Complaint alleges Wisconsin city violated Constitution in 2020 election

Racine officials ‘involved private corporations and their employees’ in running vote

By Bob Unruh, Reprinted From WND
Published April 23, 2021 at 10:58am

A complaint has been filed with the Wisconsin Elections Commission against the commission’s administrator, the mayor of Racine and the city’s clerk alleging they violated the U.S. Constitution in allowing an outside interest to be part of the management of the 2020 presidential election.

That issue continues to be of concern across the nation the hundreds of millions of dollars in cash contributions from left-leaning Facebook CEO Mark Zuckerberg to cities and counties to help “run” the 2020 presidential election. The contributions came with conditions.

Adding to that concern is that election officials altered laws in their states to accommodate COVID-19, even though the U.S. Constitution gives that authority to state legislatures.

The complaint was filed by Martin Prujansky, Mary Imhof Prujansky, Kenneth Brown, Brooke Hesse and Dale Giles against WEC Administrator Meagan Wolfe, Racine Mayor Cory Mason and clerk Tara Coolidge.

“In the November 2020 general election, the city of Racine adopted private corporation conditions on the election process affecting state and federal elections,” the complaint states. “In this case, Racine involved private corporations and their employees in the city’s state and federal election administration.

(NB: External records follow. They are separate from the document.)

(** * newspaper/mthreading.py: Worker, ThreadPool and NewsPool

    A shallow embedding of the threading module of [newspaper].

    - [Queue] is Python's [queue.Queue], restricted to the calls the module
      makes: [Queue(maxsize)], [put(item)], [get(timeout=...)],
      [task_done()] and [join()].
    - [Worker] is the loop of [Worker.run], cut at its three blocking or
      effectful points (the [get], the call of the job, the [task_done]).
    - [ThreadPool] is the pool: one shared queue, the worker threads started
      by the constructor, and a history of what happened so far.  Threads are
      interleaved by a labelled step function, one label per atomic action.
    - [NewsPool] is the orchestrator, written in a small state-and-exception
      monad that follows the statements of the source one by one.

    Wall-clock time is abstracted: whether the timeout window of a [get] has
    elapsed is a boolean supplied with the step. *)

From stdpp Require Import base tactics option list numbers strings.

Open Scope Z_scope.

(** ** Python exceptions and call outcomes *)

(** The exception classes the module can meet.  [JobError] stands for any
    exception class derived from [Exception] that a job raises. *)
Inductive exn :=
  | TypeError
  | AttributeError
  | RuntimeError
  | ValueError
  | JobError (name : string).

(** How the call of [func] on [args] and [kargs] (line 38) ends.  Python separates
    [Exception] (caught by [except Exception]) from the other subclasses of
    [BaseException] ([SystemExit], [KeyboardInterrupt], [GeneratorExit]),
    which [except Exception] lets through. *)
Inductive outcome :=
  | Returned
  | RaisedException (e : exn)
  | RaisedBaseException (name : string).

(** The outcome of a call that returns ([None]) or raises an exception the
    handler of line 39 catches. *)
Definition swallowed (r : option exn) : outcome :=
  match r with
  | None => Returned
  | Some e => RaisedException e
  end.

“By doing so, Racine failed to comply with state laws, including obtaining from the commission a prior determination of the legality of the private corporate conditions in the election process, and failed to comply with the U.S. Constitution’s Elections and Electors Clauses which guarantee the state Legislature the exclusive role in approving Wisconsin’s legal conditions relating to federal elections.”

The Wisconsin Spotlight reported Brown argues the billionaire-funded, third-party groups that were allowed to help run the elections violate the reasonable expectation that Wisconsin voters have for fair and honest elections.

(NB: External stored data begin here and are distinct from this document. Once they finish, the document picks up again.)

(** [subscriptions.TenantIDDescription] and [subscriptions.Subscription]:
    the identifiers are pointers, [None] is [nil]. *)
Record TenantIDDescription : Type := mkTenant {
  TenantID : option string
}.

Record Subscription : Type := mkSubscription {
  SubscriptionID : option string
}.

(** A paginated listing as its iterator walks it: it ends, yields an item
    and goes on, or fails while fetching a page.  A first page that fails
    is the error of [ListComplete]; a later one is the error of [Next]. *)
Inductive Listing (A : Type) : Type :=
| ListEnd
| ListItem (a : A) (rest : Listing A)
| ListError (e : error).
Arguments ListEnd {A}.
Arguments ListItem {A} a rest.
Arguments ListError {A} e.

(** The listing that yields [items] and then goes on as [rest]. *)
Fixpoint Listing_app {A : Type} (items : list A) (rest : Listing A) : Listing A :=
  match items with
  | [] => rest
  | a :: items' => ListItem a (Listing_app items' rest)
  end.

(** The listing that yields [items] and ends. *)
Definition Listing_of {A : Type} (items : list A) : Listing A :=
  Listing_app items ListEnd.

(** The listing cut where it fails: it ends there instead. *)
Fixpoint Listing_forget {A : Type} (l : Listing A) : Listing A :=
  match l with
  | ListEnd => ListEnd
  | ListItem a rest => ListItem a (Listing_forget rest)
  | ListError _ => ListEnd
  end.

(** The cloud the command talks to: the selected [environment], the
    constructors of [adal] that can refuse their arguments, the device
    flow, and the two listings. *)
Record Azure : Type := mkAzure {
  ActiveDirectoryEndpoint : string;
  ResourceManagerEndpoint : string;
  OAuthConfig_refused : string -> string -> option error;
  ServicePrincipalToken_refused : OAuthConfig -> string -> string -> string -> option error;
  ManualToken_refused : OAuthConfig -> string -> string -> Token -> option error;
  DeviceAuth : OAuthConfig -> string -> string -> error + DeviceCode;
  UserCompletion : DeviceCode -> error + Token;
  Tenants : Authorizer -> Listing TenantIDDescription;
  Subscriptions : Authorizer -> Listing Subscription
}.

Definition adal_NewOAuthConfig (az : Azure) (activeDirectoryEndpoint tenantID : string)
  : error + OAuthConfig :=
  match OAuthConfig_refused az activeDirectoryEndpoint tenantID with
  | Some err => inl err
  | None => inr (mkOAuthConfig activeDirectoryEndpoint tenantID)
  end.

Definition adal_NewServicePrincipalToken (az : Azure) (config : OAuthConfig)
    (clientID secret resource : string) : error + TokenProvider :=
  match ServicePrincipalToken_refused az config clientID secret resource with
  | Some err => inl err
  | None => inr (ServicePrincipalSecret config clientID secret resource)
  end.

Definition adal_NewServicePrincipalTokenFromManualToken (az : Azure)
    (config : OAuthConfig) (clientID resource : string) (t : Token)
  : error + TokenProvider :=
  match ManualToken_refused az config clientID resource t with
  | Some err => inl err
  | None => inr (ServicePrincipalManual config clientID resource t)
  end.

(** What a run does that is visible outside it, in order. *)
Inductive Call : Type :=
| CallInitiateDeviceAuth (config : OAuthConfig)
| CallPrintln (text : string)
| CallWaitForUserCompletion (code : DeviceCode)
| CallListTenants (auth : Authorizer)
| CallTokenFromManualToken (tenant : string)
| CallListSubscriptions (auth : Authorizer)
| CallCompare (tenant : string) (sub : Subscription)
| CallServicePrincipalToken (clientID : string).

(** How a Go function ends: it returns its value, returns an error, or
    panics on a nil pointer. *)
Inductive Outcome (A : Type) : Type :=
| Return (a : A)
| Fail (err : error)
| Panic.
Arguments Return {A} a.
Arguments Fail {A} err.
Arguments Panic {A}.

(** ** [strings.EqualFold] on ASCII text *)

Definition lowerASCII (c : ascii) : ascii :=
  let n := nat_of_ascii c in
  if ((65 <=? n) && (n <=? 90))%nat then ascii_of_nat (n + 32) else c.

(** Equality under case folding; on ASCII text, as subscription identifiers
    are, this is [strings.EqualFold]. *)
Fixpoint EqualFold (s t : string) : bool :=
  match s, t with
  | EmptyString, EmptyString => true
  | String a s', String b t' => Ascii.eqb (lowerASCII a) (lowerASCII b) && EqualFold s' t'
  | _, _ => false
  end.

(** ** [getTenant] *)

Definition deviceClientID : string := "04b07795-8ddb-461a-bbee-02f9e1bf7b46".

(** How the loop over a tenant's subscriptions leaves: by the [return] on
    a match, or by its condition, with the [err] it last assigned. *)
Inductive Scan : Type :=
| Matched
| Ended (err : option error).

(** The test of the inner loop: the identifier of [currentSub] is not nil
    and [strings.EqualFold] finds it equal to [subscription]. *)
Definition subscriptionMatches (subscription : string) (currentSub : Subscription) : bool :=
  match SubscriptionID currentSub with
  | Some id => EqualFold id subscription
  | None => false
  end.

The Spotlight found documents showing “the city of Racine sought hundreds of thousands of dollars in funding for communication efforts targeting ‘voters with criminal records’ and the purchase of a recreational vehicle to serve as a ‘mobile voting precinct,’ among other questionable election initiatives.”Did the city of Racine violate the Constitution in the 2020 election?Yes No Completing this poll entitles you to WND news updates free of charge. You may opt out at anytime. You also agree to our Privacy Policy and Terms of Use.

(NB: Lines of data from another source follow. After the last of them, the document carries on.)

Lemma string_ltb_trans (a b c : string) :
  String.ltb a b = true -> String.ltb b c = true -> String.ltb a c = true.
Proof.
  unfold String.ltb.
  destruct (String.compare a b) eqn:Hab; try discriminate.
  destruct (String.compare b c) eqn:Hbc; try discriminate.
  rewrite (string_compare_lt_trans _ _ _ Hab Hbc). reflexivity.
Qed.

Lemma string_ltb_irrefl (a : string) : String.ltb a a = false.
Proof.
  unfold String.ltb. destruct (String.compare a a) eqn:H; try reflexivity.
  pose proof (String.compare_antisym a a) as Ha. rewrite H in Ha. discriminate Ha.
Qed.

Lemma string_ltb_total (a b : string) :
  a <> b -> String.ltb a b = false -> String.ltb b a = true.
Proof.
  unfold String.ltb. intros Hne.
  rewrite (String.compare_antisym b a).
  destruct (String.compare a b) eqn:H; simpl; try congruence.
  apply String.compare_eq_iff in H. congruence.
Qed.

Lemma insert_key_sorted (k : string) (keys : list string) :
  StronglySorted (fun a b => String.ltb a b = true) keys ->
  StronglySorted (fun a b => String.ltb a b = true) (insert_key k keys).
Proof.
  induction keys as [|k' keys IH]; intros Hs; simpl.
  - constructor; constructor.
  - inversion Hs as [|? ? Hs' Hall]; subst.
    destruct (String.eqb_spec k' k) as [->|Hne]; [exact Hs|].
    destruct (String.ltb k' k) eqn:Hlt.
    + constructor; [apply IH; exact Hs'|].
      rewrite Forall_forall in *. intros x Hx.
      apply insert_key_In in Hx. destruct Hx as [->|Hx]; [exact Hlt | apply Hall; exact Hx].
    + pose proof (string_ltb_total k' k Hne Hlt) as Hgt.
      constructor; [exact Hs|].
      constructor; [exact Hgt|].
      rewrite Forall_forall in *. intros x Hx.
      apply (string_ltb_trans k k' x Hgt). apply Hall; exact Hx.
Qed.

Lemma group_keys_sorted (keys : list cell) :
  StronglySorted (fun a b => String.ltb a b = true) (group_keys keys).
Proof.
  induction keys as [|c keys IH]; simpl; [constructor|].
  destruct c; try exact IH. apply insert_key_sorted; exact IH.
Qed.

Lemma group_keys_NoDup (keys : list cell) : NoDup (group_keys keys).
Proof.
  pose proof (group_keys_sorted keys) as Hs.
  induction Hs as [|k l Hs IH Hall]; constructor; [|exact IH].
  intros Hin. rewrite Forall_forall in Hall. specialize (Hall k Hin).
  rewrite string_ltb_irrefl in Hall. discriminate Hall.
Qed.

Lemma insert_desc_perm (by_ : string) (r : record) (l : list record) :
  Permutation (insert_desc by_ r l) (r :: l).
Proof.
  induction l as [|r' l IH]; simpl; [apply Permutation_refl|].
  destruct (desc_before _ _); [|apply Permutation_refl].
  apply perm_trans with (r' :: r :: l); [apply perm_skip; exact IH | apply perm_swap].
Qed.

Lemma sort_desc_perm (by_ : string) (l : list record) :
  Permutation (fold_right (insert_desc by_) [] l) l.
Proof.
  induction l as [|r l IH]; simpl; [apply perm_nil|].
  apply perm_trans with (r :: fold_right (insert_desc by_) [] l);
    [apply insert_desc_perm | apply perm_skip; exact IH].
Qed.

Lemma record_dimension (df : DataFrame) (r : record) (name : string) :
  In r (flat_map (dimension_records df) LABEL_COLUMNS) ->
  field "维度" r = CStr name ->
  exists col, In col LABEL_COLUMNS /\ name = aspect_name col /\
              (0 < dimension_total (flat_map (dimension_records df) LABEL_COLUMNS)
                     (aspect_name col))%Z.
Proof.
  intros Hr Hname. apply in_flat_map in Hr. destruct Hr as (col & Hcol & Hr).
  pose proof Hr as Hr'.
  apply dimension_records_In in Hr'. destruct Hr' as (s & Hs & Hpos & ->).
  cbn in Hname. injection Hname as <-.
  exists col. split; [exact Hcol|]. split; [reflexivity|].
  unfold dimension_total. rewrite filter_records_of;
    [ | exact LABEL_COLUMNS_NoDup | exact Hcol
      | intros c Hin He; apply aspect_name_injective; assumption ].
  rewrite dimension_records_total.
  simpl in Hs. destruct Hs as [<-|[<-|[<-|[]]]]; lia.
Qed.

(** X8: when the long-format aggregate of a table has entries, the ranking
    chart is drawn from a frame with the columns 维度 and 评论数 whose rows
    are in descending order of the total.  Every row belongs to one of the
    fixed dimensions and carries its positive total, no display name occurs
    twice, and there are at most 18 rows. *)
Theorem aspect_counts_shape (df : DataFrame) (records : list record) :
  has_label_columns df = true ->
  plot_data df = Ok records ->
  records <> [] ->
  exists ranking,
    aspect_counts (frame_of_records records) = Ok ranking /\
    columns ranking = ["维度"; "评论数"] /\
    Sorted (desc_ordered "评论数") (rows ranking) /\
    NoDup (map (field "维度") (rows ranking)) /\
    (len ranking <= 18)%nat /\
    forall r, In r (rows ranking) ->
      exists col, In col LABEL_COLUMNS /\
                  r = ranking_row records (aspect_name col) /\
                  (0 < dimension_total records (aspect_name col))%Z.
Proof.
  intros Hcols Hplot Hne.
  rewrite (plot_data_spec df Hcols) in Hplot. injection Hplot as <-.
  set (records := flat_map (dimension_records df) LABEL_COLUMNS) in *.
  assert (Hall : forall r, In r records -> is_plot_record r)
    by (apply plot_data_records).
  rewrite aspect_counts_spec by (apply frame_of_records_columns; assumption).
  eexists; split; [reflexivity|]. cbn [columns rows frame_of_records].
  set (keys := group_keys (map (field "维度") records)).
  assert (Hkeys : forall k, In k keys ->
            exists col, In col LABEL_COLUMNS /\ k = aspect_name col /\
                        (0 < dimension_total records (aspect_name col))%Z).
  { intros k Hk. apply group_keys_In, in_map_iff in Hk.
    destruct Hk as (r & Hname & Hr). exact (record_dimension df r k Hr Hname). }
  split; [reflexivity|].
  split; [apply sort_desc_sorted|].
  split; [|split].
  - apply (Permutation_NoDup (l := map (field "维度") (map (ranking_row records) keys))).
    + apply Permutation_map, Permutation_sym, sort_desc_perm.
    + rewrite map_map. cbn.
      apply Finite.Injective_map_NoDup; [intros x y H; congruence|].
      apply group_keys_NoDup.
  - unfold len; cbn [rows]. rewrite sort_desc_length, length_map.
    change 18%nat with (List.length (map aspect_name LABEL_COLUMNS)).
    apply NoDup_incl_length; [apply group_keys_NoDup|].
    intros k Hk. destruct (Hkeys k Hk) as (col & Hcol & -> & _).
    apply in_map; exact Hcol.
  - intros r Hr. apply sort_desc_In, in_map_iff in Hr.
    destruct Hr as (k & <- & Hk).
    destruct (Hkeys k Hk) as (col & Hcol & -> & Hpos).
    exists col; repeat split; assumption.
Qed.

The potential problems including that a “mobile voting precinct” could be moved around to accommodate specific groups of voters in specific locations.

Hesse, who owns The Cutting Edge Salon & Spa in Racine, said, “This is something I am really passionate about, bringing this stuff to light. For me, exposing the tiniest amount is going to be like a domino effect.”

Brown is represented by The Amistad Project, a national voter integrity watchdog.

The complaint contends Racine “failed to comply with state laws” in return for more than $940,000 in cash given to the city.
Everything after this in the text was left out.